MC itself may be doing background activities that result in page faults - for instance, auto-import scanning for new files. Simply browsing your MC collection without playing anything requires DB reads, which may very well trigger page faults due to memory-mapped DB loading. When files are open with memory mapping all accesses to the file generate a page-fault which triggers reading a specific sector of the file. Again, this is NORMAL behavior. Additionally, each time a process opens a file it may trigger the antivirus to scan it - guess what, it also uses memory mapped files. You can't really compare page faults between 2 different applications, as they're... entirely different applications. Duh.
Your chart has 2 light-blue traces (MC and Defender), so it's not clear which one is triggering the most page faults. The highlighted black trace for MC has an average value of 117 page faults/sec, corresponding to about 500 KB/sec of data. That's peanuts, your SSD can handle 1000 times that. During playback of a file you may see that 5 second pattern - it just means MC is reading the next chunk of ~2 MB of the current or next file. It may be more or less, depending on the bitrate of the current playing file, and many other factors related to how MC loads and plays each file.

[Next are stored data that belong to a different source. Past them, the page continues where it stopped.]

(* ===== verification/GoQuote.v ===== *)
(** * Quoted strings (Go's strconv) and lines (Go's bufio)

    [strconv.Unquote] on the three kinds of literals, [strconv.Quote] on ASCII
    text, [utf8.AppendRune] and [utf8.ValidString], and the lines that a
    [bufio.Scanner] with its default buffer reads. *)

From S2P Require Import Prelude GoString GoBytes.
From Stdlib Require Import Ascii.
Open Scope Z_scope.

Definition backslash : ascii := ascii_of_nat 92.
Definition squote : ascii := ascii_of_nat 39.
Definition backquote : ascii := ascii_of_nat 96.

(** ** utf8 *)
Definition ValidRune (r : Z) : bool := in_range 0 55295 r || in_range 57344 1114111 r.

Definition AppendRune (r : Z) : string :=
  let r := if ValidRune r then r else RuneError in
  bytes_to_string
    (if r <=? 127 then [r]
     else if r <=? 2047 then [Z.lor 192 (Z.shiftr r 6); Z.lor 128 (Z.land r 63)]
     else if r <=? 65535 then
       [Z.lor 224 (Z.shiftr r 12); Z.lor 128 (Z.land (Z.shiftr r 6) 63); Z.lor 128 (Z.land r 63)]
     else [Z.lor 240 (Z.shiftr r 18); Z.lor 128 (Z.land (Z.shiftr r 12) 63);
           Z.lor 128 (Z.land (Z.shiftr r 6) 63); Z.lor 128 (Z.land r 63)]).

Definition ValidString (s : string) : bool :=
  forallb (λ rb : Z * string, negb ((rb.1 =? RuneError) && (String.length rb.2 =? 1)%nat)) (runes s).

(** ** strconv.UnquoteChar *)
Definition unhex (c : ascii) : option Z :=
  let b := byte_of c in
  if in_range 48 57 b then Some (b - 48)
  else if in_range 97 102 b then Some (b - 97 + 10)
  else if in_range 65 70 b then Some (b - 65 + 10)
  else None.

Fixpoint unhex_n (n : nat) (v : Z) (s : string) : option (Z * string) :=
  match n with
  | O => Some (v, s)
  | S n' =>
      match s with
      | "" => None
      | String c s' => match unhex c with None => None | Some x => unhex_n n' (16 * v + x) s' end
      end
  end.

Fixpoint unoctal_n (n : nat) (v : Z) (s : string) : option (Z * string) :=
  match n with
  | O => Some (v, s)
  | S n' =>
      match s with
      | "" => None
      | String c s' =>
          if in_range 48 55 (byte_of c) then unoctal_n n' (8 * v + (byte_of c - 48)) s' else None
      end
  end.
(** * Container lifecycle controller of flanksource/commons-test

    A shallow embedding of package [container]: the two [Container]
    implementations (the one that drives the Docker daemon through the API
    client, and the one that shells out to the [docker] binary), and the
    readiness probes of the SQL Server and ActiveMQ containers.

    Every method is a function in a small monad [M] that threads the receiver
    (the struct behind the pointer), the outside world (engine, clock,
    context, network) and the list of interactions the call performed.  The
    world is abstract: a type [W] with one transition function per external
    operation, so a theorem holds for every behaviour of the engine. *)

From Stdlib Require Import ZArith String Ascii List Bool Lia DecimalString.
From stdpp Require Import base option list gmap strings.
Import ListNotations.

Local Open Scope Z_scope.
Local Open Scope string_scope.

(** ** Go values *)

(** A Go [error]: [None] is [nil], [Some msg] an error whose [Error()] is [msg]. *)
Definition error := option string.

(** A Go pair [(v, err)] of which the code reads [v] only when [err == nil]. *)
Inductive result (A : Type) : Type :=
| Ok (v : A)
| Err (msg : string).
Arguments Ok {A} v.
Arguments Err {A} msg.

(** The error of [io.Reader.Read]: the code tells [io.EOF] from the others. *)
Inductive ioerr : Type :=
| io_nil
| io_EOF
| io_err (msg : string).

Definition nl : string := String (ascii_of_nat 10) EmptyString.
Definition tab : ascii := ascii_of_nat 9.

(** [%d] *)
Definition itoa (z : Z) : string := NilZero.string_of_int (Z.to_int z).

(** [%v] of a [time.Duration] given in milliseconds, for the whole seconds and
    the sub-second values the package prints. *)
Definition fmtDuration (ms : Z) : string :=
  if (ms mod 1000 =? 0)%Z then itoa (ms / 1000) +:+ "s" else itoa ms +:+ "ms".

(** [fmt.Errorf(prefix + "%w", err)] *)
Definition wrap (prefix msg : string) : error := Some (prefix +:+ msg).

(** *** package strings *)

Definition isSpace (a : ascii) : bool :=
  match nat_of_ascii a with
  | 9%nat | 10%nat | 11%nat | 12%nat | 13%nat | 32%nat => true
  | _ => false
  end.

Fixpoint trimLeft (s : string) : string :=
  match s with
  | String a s' => if isSpace a then trimLeft s' else s
  | EmptyString => EmptyString
  end.

Fixpoint trimRight (s : string) : string :=
  match s with
  | String a s' =>
      match trimRight s' with
      | EmptyString => if isSpace a then EmptyString else String a EmptyString
      | t => String a t
      end
  | EmptyString => EmptyString
  end.

(** [strings.TrimSpace] on ASCII text *)
Definition TrimSpace (s : string) : string := trimRight (trimLeft s).

(** [strings.HasPrefix s p] *)
Definition HasPrefix (s p : string) : bool := String.prefix p s.

(** [strings.TrimPrefix s p] *)
Definition TrimPrefix (s p : string) : string :=
  if String.prefix p s
  then String.substring (String.length p) (String.length s - String.length p) s
  else s.

(** [strings.Contains s sub] *)
Definition Contains (s sub : string) : bool :=
  match String.index 0 sub s with Some _ => true | None => false end.

(** [strings.Split s sep] for a separator of one character *)
Fixpoint Split (s : string) (sep : ascii) : list string :=
  match s with
  | EmptyString => [EmptyString]
  | String a s' =>
      if Ascii.eqb a sep then EmptyString :: Split s' sep
      else match Split s' sep with
           | p :: ps => String a p :: ps
           | [] => [String a EmptyString]
           end
  end.

(** ** Data model (types.go) *)

Record Mount := {
  Source : string;
  Target : string;
  Type_ : string;
  ReadOnly : bool
}.

Record WaitStrategy := {
  Port : string;
  LogMatch : string;
  Timeout : string
}.

Record Config := {
  Image : string;
  Name : string;
  Ports : gmap string string;
  Env : list string;
  Mounts : list Mount;
  Wait : WaitStrategy;
  Reuse : bool
}.

(** The mutable fields of [Container]; the logger and the API client are part
    of the world. *)
Record Container := {
  config : Config;
  containerID : string;
  isRunning : bool
}.

Definition set_containerID (id : string) (c : Container) : Container :=
  {| config := config c; containerID := id; isRunning := isRunning c |}.

Definition set_isRunning (b : bool) (c : Container) : Container :=
  {| config := config c; containerID := containerID c; isRunning := b |}.

(** [New]: the handle before any container is created or located. *)
Definition New (cfg : Config) : Container :=
  {| config := cfg; containerID := ""; isRunning := false |}.

(** ** What the engine reports *)

Record ContainerState := {
  Running : bool;
  Status : string;
  ExitCode : Z;
  Error : string;
  StartedAt : string;
  FinishedAt : string
}.

Record PortBinding := {
  HostIP : string;
  HostPort : string
}.

Record ContainerJSON := {
  State : ContainerState;
  NetworkPorts : gmap string (list PortBinding)
}.

Record Summary := {
  ID : string;
  Names : list string;
  SummaryStatus : string
}.

Record MountSpec := {
  mBind : bool;
  mSource : string;
  mTarget : string;
  mReadOnly : bool
}.

Record CreateRequest := {
  crImage : string;
  crEnv : list string;
  crExposedPorts : gset string;
  crPortBindings : gmap string (list PortBinding);
  crMounts : list MountSpec;
  crAutoRemove : bool;
  crName : string
}.

(** An open log stream of the API client. *)
Definition Reader := Z.

(** The result of [clicky.Exec(...).Run()]. *)
Record Process := {
  PErr : error;
  PStdout : string;
  POut : string
}.

(** ** Interactions *)

(** What a call does to the world, each with the answer it got.  [EvCall fn]
    records that the function [fn] of the package was entered; it is how the
    invocations of a readiness predicate are counted. *)
Inductive Event : Type :=
| EvCtxDone (err : error)
| EvSleep (ms : Z)
| EvGinkgo (text : string)
| EvStdout (text : string)
| EvExec (argv : list string) (p : Process)
| EvContainerStop (id : string) (timeout : Z) (err : error)
| EvContainerInspect (id : string) (r : result ContainerJSON)
| EvContainerList (all : bool) (r : result (list Summary))
| EvContainerStart (id : string) (err : error)
| EvContainerCreate (req : CreateRequest) (r : result string)
| EvContainerRemove (id : string) (force : bool) (err : error)
| EvContainerLogs (id : string) (follow : bool) (r : result Reader)
| EvRead (rd : Reader) (size : Z) (data : string) (err : ioerr)
| EvClose (rd : Reader)
| EvImageInspect (image : string) (err : error)
| EvImagePull (image : string) (err : error)
| EvHTTPGet (url : string) (timeout : Z) (r : result Z)
| EvSqlOpen (dsn : string) (err : error)
| EvSqlPing (err : error)
| EvSqlQuery (q : string) (r : result Z)
| EvSqlClose
| EvBodyClose
| EvCall (fn : string).

Definition is_sleep (e : Event) : bool :=
  match e with EvSleep _ => true | _ => false end.

Definition is_ctx_check (e : Event) : bool :=
  match e with EvCtxDone _ => true | _ => false end.

Definition is_create (e : Event) : bool :=
  match e with
  | EvContainerCreate _ _ => true
  | EvExec ("docker" :: "create" :: _) _ => true
  | _ => false
  end.

Definition is_start (e : Event) : bool :=
  match e with
  | EvContainerStart _ _ => true
  | EvExec ("docker" :: "start" :: _) _ => true
  | _ => false
  end.

Definition is_test (e : Event) : bool :=
  match e with EvCall fn => String.eqb fn "testConnection" | _ => false end.

(** [count p tr]: how many interactions of [tr] satisfy [p]. *)
Definition count (p : Event -> bool) (tr : list Event) : nat :=
  List.length (List.filter p tr).

(** ** The monad *)

Section Monad.
Context {S W : Type}.

(** The outcome of a call: the value returned, the receiver and the world
    afterwards, and the interactions the call made, oldest first. *)
Record Out (A : Type) : Type := mkOut {
  res : A;
  hdl : S;
  wld : W;
  evs : list Event
}.
Arguments mkOut {A}.
Arguments res {A}.
Arguments hdl {A}.
Arguments wld {A}.
Arguments evs {A}.

Definition M (A : Type) : Type := S -> W -> Out A.

Definition ret {A} (a : A) : M A := fun s w => mkOut a s w [].

(** The outcome [o] with the interactions [tr] put in front of its own. *)
Definition prepend {A} (tr : list Event) (o : Out A) : Out A :=
  match o with
  | mkOut a s w tr' => mkOut a s w (tr ++ tr')
  end.

Definition bind {A B} (m : M A) (k : A -> M B) : M B :=
  fun s w =>
    match m s w with
    | mkOut a s1 w1 e1 => prepend e1 (k a s1 w1)
    end.

Definition get : M S := fun s w => mkOut s s w [].

Definition modify (f : S -> S) : M unit := fun s w => mkOut tt (f s) w [].

(** One interaction with the world, recorded with its answer. *)
Definition call {R} (op : W -> R * W) (ev : R -> Event) : M R :=
  fun s w => let r := op w in mkOut (fst r) s (snd r) [ev (fst r)].

(** An interaction without an answer. *)
Definition tell (ev : Event) : M unit := fun s w => mkOut tt s w [ev].
End Monad.

Arguments Out : clear implicits.
Arguments M : clear implicits.
Arguments mkOut {S W A}.
Arguments res {S W A}.
Arguments hdl {S W A}.
Arguments wld {S W A}.
Arguments evs {S W A}.
Arguments prepend {S W A}.

Declare Scope go_scope.
Delimit Scope go_scope with go.
Notation "x <- m ;; k" := (bind m (fun x => k))
  (at level 100, m at next level, right associativity) : go_scope.
Notation "m ;;; k" := (bind m (fun _ => k))
  (at level 100, right associativity) : go_scope.
Local Open Scope go_scope.

(** A method of an embedded struct run on the embedding one. *)
Definition embed {S T W A} (proj : T -> S) (inj : S -> T -> T) (m : M S W A) : M T W A :=
  fun t w =>
    match m (proj t) w with
    | mkOut a s w' tr => mkOut a (inj s t) w' tr
    end.

(** ** The world *)

(** The context and the clock. *)
Record Runtime (W : Type) := {
  ctx_err : W -> error;
  time_Sleep : Z -> W -> W
}.
Arguments ctx_err {W}.
Arguments time_Sleep {W}.

(** The Docker API client. *)
Record Client (W : Type) := {
  ContainerStop : string -> Z -> W -> error * W;
  ContainerInspect : string -> W -> result ContainerJSON * W;
  ContainerList : bool -> W -> result (list Summary) * W;
  ContainerStart : string -> W -> error * W;
  ContainerCreate : CreateRequest -> W -> result string * W;
  ContainerRemove : string -> bool -> W -> error * W;
  ContainerLogs : string -> bool -> W -> result Reader * W;
  ReaderRead : Reader -> Z -> W -> (string * ioerr) * W;
  ReaderClose : Reader -> W -> W;
  ImageInspectWithRaw : string -> W -> error * W;
  ImagePull : string -> W -> error * W
}.
Arguments ContainerStop {W}.
Arguments ContainerInspect {W}.
Arguments ContainerList {W}.
Arguments ContainerStart {W}.
Arguments ContainerCreate {W}.
Arguments ContainerRemove {W}.
Arguments ContainerLogs {W}.
Arguments ReaderRead {W}.
Arguments ReaderClose {W}.
Arguments ImageInspectWithRaw {W}.
Arguments ImagePull {W}.

(** The [docker] binary behind [clicky.Exec], and [encoding/json] on the two
    anonymous structs the package decodes [{{json .State}}] into. *)
Record Shell (W : Type) := {
  Run : list string -> W -> Process * W;
  Unmarshal : string -> result ContainerState
}.
Arguments Run {W}.
Arguments Unmarshal {W}.

(** [database/sql] with the SQL Server driver: one connection at a time. *)
Record Database (W : Type) := {
  sql_Open : string -> string -> W -> error * W;
  db_Ping : W -> error * W;
  db_QueryRow_Scan : string -> W -> result Z * W;
  db_Close : W -> W
}.
Arguments sql_Open {W}.
Arguments db_Ping {W}.
Arguments db_QueryRow_Scan {W}.
Arguments db_Close {W}.

(** [net/http]: building a request is pure, sending it is not; the timeout of
    the client is in milliseconds. *)
Record Network (W : Type) := {
  http_NewRequest : string -> string -> error;
  client_Do : Z -> string -> W -> result Z * W;
  body_Close : W -> W
}.
Arguments http_NewRequest {W}.
Arguments client_Do {W}.
Arguments body_Close {W}.

(** The exec calls of the Docker API client, with [io.ReadAll] on the reader
    of the attached response and the [Close] of that response. *)
Record ExecClient (W : Type) := {
  ContainerExecCreate : string -> list string -> W -> result string * W;
  ContainerExecAttach : string -> W -> result Reader * W;
  io_ReadAll : Reader -> W -> (string * error) * W;
  resp_Close : Reader -> W -> W;
  ContainerExecInspect : string -> W -> result Z * W
}.
Arguments ContainerExecCreate {W}.
Arguments ContainerExecAttach {W}.
Arguments io_ReadAll {W}.
Arguments resp_Close {W}.
Arguments ContainerExecInspect {W}.

(** The line [Infof] writes to the Ginkgo writer. *)
Definition infoLine (c : Container) (msg : string) : Event :=
  EvGinkgo ("[" +:+ Name (config c) +:+ "] " +:+ msg +:+ nl).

Let me guess that you allocate some kind of memory and you forget to deallocate it, so after a while the computer memory has some problems.
A memory leak would be obvious just by looking at the process memory usage, which would be constantly growing. Page Faults would only come after all memory was exhausted, and by that point your system would be unusable. If it were instead a one-time buffer allocation that was not released, then it would also not result in Page faults, it would just be a small growth in total memory usage by the process.
TLDR: nothing to see here, carry on.